*** Opening of Excerpted data ***

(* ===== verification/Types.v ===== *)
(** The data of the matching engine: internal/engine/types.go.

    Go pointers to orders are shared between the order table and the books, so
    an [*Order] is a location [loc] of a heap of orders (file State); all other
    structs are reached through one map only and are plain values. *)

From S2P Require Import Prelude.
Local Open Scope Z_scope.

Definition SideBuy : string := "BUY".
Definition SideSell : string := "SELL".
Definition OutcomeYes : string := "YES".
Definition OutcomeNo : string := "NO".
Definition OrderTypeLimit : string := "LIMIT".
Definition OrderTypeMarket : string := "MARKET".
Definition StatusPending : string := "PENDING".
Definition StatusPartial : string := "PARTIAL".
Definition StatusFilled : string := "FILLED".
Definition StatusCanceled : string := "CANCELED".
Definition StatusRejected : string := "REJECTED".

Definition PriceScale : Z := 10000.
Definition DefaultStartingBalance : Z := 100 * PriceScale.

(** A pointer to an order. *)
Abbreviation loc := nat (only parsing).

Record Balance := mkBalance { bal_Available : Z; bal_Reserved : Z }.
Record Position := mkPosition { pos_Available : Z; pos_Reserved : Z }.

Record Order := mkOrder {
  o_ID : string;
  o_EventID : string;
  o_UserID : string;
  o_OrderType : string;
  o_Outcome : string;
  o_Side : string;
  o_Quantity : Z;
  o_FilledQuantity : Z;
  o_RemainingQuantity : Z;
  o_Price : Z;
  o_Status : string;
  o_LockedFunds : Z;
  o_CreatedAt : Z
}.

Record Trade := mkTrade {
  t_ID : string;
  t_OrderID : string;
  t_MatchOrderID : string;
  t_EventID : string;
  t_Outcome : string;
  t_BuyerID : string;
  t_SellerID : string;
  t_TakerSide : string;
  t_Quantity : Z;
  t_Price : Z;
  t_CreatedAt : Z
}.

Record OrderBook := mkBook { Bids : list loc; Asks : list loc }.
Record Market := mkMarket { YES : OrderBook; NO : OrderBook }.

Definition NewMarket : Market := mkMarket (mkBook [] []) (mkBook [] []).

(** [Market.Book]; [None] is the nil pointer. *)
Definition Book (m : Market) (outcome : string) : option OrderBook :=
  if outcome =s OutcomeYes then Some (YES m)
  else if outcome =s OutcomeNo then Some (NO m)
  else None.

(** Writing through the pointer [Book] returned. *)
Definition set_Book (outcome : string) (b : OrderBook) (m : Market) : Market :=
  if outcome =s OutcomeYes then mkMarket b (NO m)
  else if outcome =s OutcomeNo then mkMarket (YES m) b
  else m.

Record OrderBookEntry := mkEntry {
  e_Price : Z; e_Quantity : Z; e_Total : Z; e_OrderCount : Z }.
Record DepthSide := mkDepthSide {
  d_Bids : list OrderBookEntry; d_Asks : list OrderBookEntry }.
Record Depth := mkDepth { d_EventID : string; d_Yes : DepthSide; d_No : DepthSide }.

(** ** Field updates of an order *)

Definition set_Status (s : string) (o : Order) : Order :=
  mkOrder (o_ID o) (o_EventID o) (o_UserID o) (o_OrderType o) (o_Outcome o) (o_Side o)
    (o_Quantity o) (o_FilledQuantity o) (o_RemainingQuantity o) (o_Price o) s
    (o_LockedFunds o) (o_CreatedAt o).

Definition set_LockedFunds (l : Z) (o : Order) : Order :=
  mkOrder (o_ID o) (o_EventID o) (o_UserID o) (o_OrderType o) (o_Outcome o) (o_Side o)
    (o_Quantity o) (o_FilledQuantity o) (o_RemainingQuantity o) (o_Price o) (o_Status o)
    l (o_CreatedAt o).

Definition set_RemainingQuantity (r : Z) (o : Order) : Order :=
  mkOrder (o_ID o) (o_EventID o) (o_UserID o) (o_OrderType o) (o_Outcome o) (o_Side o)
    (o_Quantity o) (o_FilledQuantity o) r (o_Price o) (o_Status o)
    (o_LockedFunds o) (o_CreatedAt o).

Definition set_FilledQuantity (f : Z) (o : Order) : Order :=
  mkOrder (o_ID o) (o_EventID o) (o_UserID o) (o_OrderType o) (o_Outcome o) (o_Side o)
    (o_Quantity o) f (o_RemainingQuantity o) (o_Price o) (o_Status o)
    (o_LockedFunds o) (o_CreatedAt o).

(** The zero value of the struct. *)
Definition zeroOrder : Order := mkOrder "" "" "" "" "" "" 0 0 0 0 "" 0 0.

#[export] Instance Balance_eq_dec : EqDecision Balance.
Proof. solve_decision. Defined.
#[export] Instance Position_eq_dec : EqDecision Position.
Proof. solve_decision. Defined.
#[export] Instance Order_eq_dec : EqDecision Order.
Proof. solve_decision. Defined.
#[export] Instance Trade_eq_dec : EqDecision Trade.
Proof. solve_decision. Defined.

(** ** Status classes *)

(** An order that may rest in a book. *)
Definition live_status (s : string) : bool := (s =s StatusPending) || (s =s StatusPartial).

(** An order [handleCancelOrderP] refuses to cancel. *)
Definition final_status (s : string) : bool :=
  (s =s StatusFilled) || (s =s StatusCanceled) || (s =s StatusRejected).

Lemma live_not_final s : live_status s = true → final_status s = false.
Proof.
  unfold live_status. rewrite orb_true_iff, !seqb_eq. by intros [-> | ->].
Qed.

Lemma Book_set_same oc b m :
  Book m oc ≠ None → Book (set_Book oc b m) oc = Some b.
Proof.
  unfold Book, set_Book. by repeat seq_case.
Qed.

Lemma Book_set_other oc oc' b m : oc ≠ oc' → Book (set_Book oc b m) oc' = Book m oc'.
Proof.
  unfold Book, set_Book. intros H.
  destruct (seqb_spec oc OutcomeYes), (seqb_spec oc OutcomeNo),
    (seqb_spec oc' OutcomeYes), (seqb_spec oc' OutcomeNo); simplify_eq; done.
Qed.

*** Close of Excerpted data ***
*** Opening of Excerpted data ***

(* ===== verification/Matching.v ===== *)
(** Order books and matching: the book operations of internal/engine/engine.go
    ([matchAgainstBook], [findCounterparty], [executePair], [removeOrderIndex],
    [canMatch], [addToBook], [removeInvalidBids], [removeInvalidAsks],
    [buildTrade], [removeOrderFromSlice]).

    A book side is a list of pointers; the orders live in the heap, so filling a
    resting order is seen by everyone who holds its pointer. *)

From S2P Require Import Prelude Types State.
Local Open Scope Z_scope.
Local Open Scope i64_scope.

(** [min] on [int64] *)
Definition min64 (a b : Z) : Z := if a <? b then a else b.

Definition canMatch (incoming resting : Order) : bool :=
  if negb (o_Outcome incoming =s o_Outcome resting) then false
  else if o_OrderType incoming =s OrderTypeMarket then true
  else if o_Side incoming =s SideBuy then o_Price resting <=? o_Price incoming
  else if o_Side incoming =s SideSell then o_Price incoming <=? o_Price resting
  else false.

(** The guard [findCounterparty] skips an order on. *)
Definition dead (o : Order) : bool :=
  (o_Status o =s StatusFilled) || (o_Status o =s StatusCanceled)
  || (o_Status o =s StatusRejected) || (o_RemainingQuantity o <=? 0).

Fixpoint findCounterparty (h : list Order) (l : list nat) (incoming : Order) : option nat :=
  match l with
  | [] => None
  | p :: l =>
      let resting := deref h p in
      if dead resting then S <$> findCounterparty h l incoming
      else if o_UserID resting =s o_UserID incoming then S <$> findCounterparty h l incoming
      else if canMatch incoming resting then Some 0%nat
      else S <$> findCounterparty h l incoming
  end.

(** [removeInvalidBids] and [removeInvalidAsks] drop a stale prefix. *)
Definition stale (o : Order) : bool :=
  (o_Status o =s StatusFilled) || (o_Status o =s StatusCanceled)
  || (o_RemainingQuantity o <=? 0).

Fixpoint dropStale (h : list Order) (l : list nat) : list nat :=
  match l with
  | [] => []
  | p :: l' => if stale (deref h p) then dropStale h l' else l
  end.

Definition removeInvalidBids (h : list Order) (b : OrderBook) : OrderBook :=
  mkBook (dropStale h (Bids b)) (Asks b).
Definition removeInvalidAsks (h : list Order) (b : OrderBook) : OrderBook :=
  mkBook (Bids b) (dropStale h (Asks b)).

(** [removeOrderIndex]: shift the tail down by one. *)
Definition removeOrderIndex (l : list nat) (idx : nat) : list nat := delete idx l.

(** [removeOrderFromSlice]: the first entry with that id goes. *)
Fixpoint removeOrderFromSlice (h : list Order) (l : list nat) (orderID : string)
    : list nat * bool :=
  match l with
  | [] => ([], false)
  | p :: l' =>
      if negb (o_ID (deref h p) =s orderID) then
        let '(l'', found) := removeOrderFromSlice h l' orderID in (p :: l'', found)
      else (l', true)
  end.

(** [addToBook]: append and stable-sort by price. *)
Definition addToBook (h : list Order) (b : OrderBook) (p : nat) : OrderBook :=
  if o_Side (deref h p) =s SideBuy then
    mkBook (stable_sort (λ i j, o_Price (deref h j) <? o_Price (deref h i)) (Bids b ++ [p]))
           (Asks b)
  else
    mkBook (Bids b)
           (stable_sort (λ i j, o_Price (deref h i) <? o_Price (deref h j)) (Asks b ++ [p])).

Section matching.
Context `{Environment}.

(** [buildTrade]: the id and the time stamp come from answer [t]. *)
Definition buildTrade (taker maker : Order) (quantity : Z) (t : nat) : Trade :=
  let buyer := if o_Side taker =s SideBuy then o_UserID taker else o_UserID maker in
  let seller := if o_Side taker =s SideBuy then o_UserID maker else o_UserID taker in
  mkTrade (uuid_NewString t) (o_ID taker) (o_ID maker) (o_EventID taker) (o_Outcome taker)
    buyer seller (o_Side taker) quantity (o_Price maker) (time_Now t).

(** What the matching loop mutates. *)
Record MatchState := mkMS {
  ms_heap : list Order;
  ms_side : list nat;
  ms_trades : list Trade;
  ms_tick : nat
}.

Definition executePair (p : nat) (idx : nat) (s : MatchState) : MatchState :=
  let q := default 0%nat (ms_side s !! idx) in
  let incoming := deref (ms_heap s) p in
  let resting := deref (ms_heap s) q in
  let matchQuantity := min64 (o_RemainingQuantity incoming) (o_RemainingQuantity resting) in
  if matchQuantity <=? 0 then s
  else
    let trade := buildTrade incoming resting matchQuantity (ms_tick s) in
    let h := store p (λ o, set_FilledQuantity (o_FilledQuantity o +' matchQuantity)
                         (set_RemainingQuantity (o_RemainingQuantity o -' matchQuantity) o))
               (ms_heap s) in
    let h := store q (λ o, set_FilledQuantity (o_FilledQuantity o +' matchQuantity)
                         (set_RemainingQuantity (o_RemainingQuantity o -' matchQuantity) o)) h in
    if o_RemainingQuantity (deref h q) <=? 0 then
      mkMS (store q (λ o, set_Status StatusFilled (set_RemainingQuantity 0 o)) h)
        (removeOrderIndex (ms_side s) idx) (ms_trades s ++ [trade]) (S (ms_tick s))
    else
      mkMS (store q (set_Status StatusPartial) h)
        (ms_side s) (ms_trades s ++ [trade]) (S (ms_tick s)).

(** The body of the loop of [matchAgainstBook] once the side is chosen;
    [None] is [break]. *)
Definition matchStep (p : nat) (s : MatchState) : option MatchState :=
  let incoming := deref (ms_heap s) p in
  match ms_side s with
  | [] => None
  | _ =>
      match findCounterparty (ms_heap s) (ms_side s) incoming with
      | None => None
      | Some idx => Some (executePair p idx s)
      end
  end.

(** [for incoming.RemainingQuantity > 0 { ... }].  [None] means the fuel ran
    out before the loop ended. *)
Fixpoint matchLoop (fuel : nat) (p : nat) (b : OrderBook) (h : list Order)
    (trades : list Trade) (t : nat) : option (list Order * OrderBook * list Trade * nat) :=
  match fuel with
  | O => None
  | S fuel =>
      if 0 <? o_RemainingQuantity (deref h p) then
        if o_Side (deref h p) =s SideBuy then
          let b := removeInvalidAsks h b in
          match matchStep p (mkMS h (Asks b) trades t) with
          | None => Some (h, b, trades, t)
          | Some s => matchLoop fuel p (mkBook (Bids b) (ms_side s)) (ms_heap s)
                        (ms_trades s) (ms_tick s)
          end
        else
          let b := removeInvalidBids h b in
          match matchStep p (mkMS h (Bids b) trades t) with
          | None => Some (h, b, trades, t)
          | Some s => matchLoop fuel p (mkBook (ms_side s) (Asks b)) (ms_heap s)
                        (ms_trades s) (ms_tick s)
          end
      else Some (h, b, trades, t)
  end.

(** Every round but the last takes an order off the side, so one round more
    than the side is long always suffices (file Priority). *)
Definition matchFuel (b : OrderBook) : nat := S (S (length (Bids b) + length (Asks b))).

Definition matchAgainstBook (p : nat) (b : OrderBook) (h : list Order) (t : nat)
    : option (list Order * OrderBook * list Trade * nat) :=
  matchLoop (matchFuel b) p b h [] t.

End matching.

*** Close of Excerpted data ***

* _What you will do_:
In the entries above, find the line with "(** Every round" and the line with "End matching.", then set down exactly those two and every line between them, nothing else.

* _Written response_:
(** Every round but the last takes an order off the side, so one round more
    than the side is long always suffices (file Priority). *)
Definition matchFuel (b : OrderBook) : nat := S (S (length (Bids b) + length (Asks b))).

Definition matchAgainstBook (p : nat) (b : OrderBook) (h : list Order) (t : nat)
    : option (list Order * OrderBook * list Trade * nat) :=
  matchLoop (matchFuel b) p b h [] t.

End matching.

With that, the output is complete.